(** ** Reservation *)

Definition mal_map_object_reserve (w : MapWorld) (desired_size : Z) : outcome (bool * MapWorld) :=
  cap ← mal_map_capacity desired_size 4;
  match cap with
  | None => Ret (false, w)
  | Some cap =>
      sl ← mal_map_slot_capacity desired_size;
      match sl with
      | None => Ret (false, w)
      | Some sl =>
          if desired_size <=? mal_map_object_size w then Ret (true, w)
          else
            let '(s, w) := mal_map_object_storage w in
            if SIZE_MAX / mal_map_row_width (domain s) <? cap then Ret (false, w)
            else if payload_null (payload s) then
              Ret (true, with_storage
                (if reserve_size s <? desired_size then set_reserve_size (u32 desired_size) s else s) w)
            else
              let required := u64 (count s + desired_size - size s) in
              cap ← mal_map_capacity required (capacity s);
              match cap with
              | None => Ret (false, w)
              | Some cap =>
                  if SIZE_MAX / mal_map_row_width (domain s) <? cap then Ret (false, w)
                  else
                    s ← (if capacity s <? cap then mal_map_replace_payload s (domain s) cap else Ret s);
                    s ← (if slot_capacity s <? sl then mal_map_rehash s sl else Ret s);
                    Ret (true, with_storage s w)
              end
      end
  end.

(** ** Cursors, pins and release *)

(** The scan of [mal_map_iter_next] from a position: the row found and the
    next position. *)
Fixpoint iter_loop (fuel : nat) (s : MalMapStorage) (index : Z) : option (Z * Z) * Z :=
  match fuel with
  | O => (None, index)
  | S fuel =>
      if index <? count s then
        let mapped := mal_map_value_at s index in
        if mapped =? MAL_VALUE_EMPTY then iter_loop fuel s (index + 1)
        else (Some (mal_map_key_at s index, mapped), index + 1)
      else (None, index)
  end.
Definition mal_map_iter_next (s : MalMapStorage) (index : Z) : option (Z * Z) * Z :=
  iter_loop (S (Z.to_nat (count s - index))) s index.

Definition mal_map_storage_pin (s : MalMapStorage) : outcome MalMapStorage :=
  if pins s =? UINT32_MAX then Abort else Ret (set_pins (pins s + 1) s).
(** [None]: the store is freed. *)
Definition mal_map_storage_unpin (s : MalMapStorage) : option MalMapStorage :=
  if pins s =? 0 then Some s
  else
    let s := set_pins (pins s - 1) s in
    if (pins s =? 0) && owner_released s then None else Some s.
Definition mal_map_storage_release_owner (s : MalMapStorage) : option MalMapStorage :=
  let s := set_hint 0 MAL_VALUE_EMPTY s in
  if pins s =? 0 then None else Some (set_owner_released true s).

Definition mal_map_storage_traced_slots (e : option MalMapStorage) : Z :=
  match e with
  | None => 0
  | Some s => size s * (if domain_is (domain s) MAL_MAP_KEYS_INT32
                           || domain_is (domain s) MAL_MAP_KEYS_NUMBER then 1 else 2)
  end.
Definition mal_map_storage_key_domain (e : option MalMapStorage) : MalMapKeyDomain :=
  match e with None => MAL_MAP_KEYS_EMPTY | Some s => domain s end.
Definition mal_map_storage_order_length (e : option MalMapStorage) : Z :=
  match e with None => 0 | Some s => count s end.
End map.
══════════
▶ **PROMPT**: Write out every line of the preceding listing that contains "required".

▶ **EXPECTED ANSWER**:
              let required := u64 (count s + desired_size - size s) in
              cap ← mal_map_capacity required (capacity s);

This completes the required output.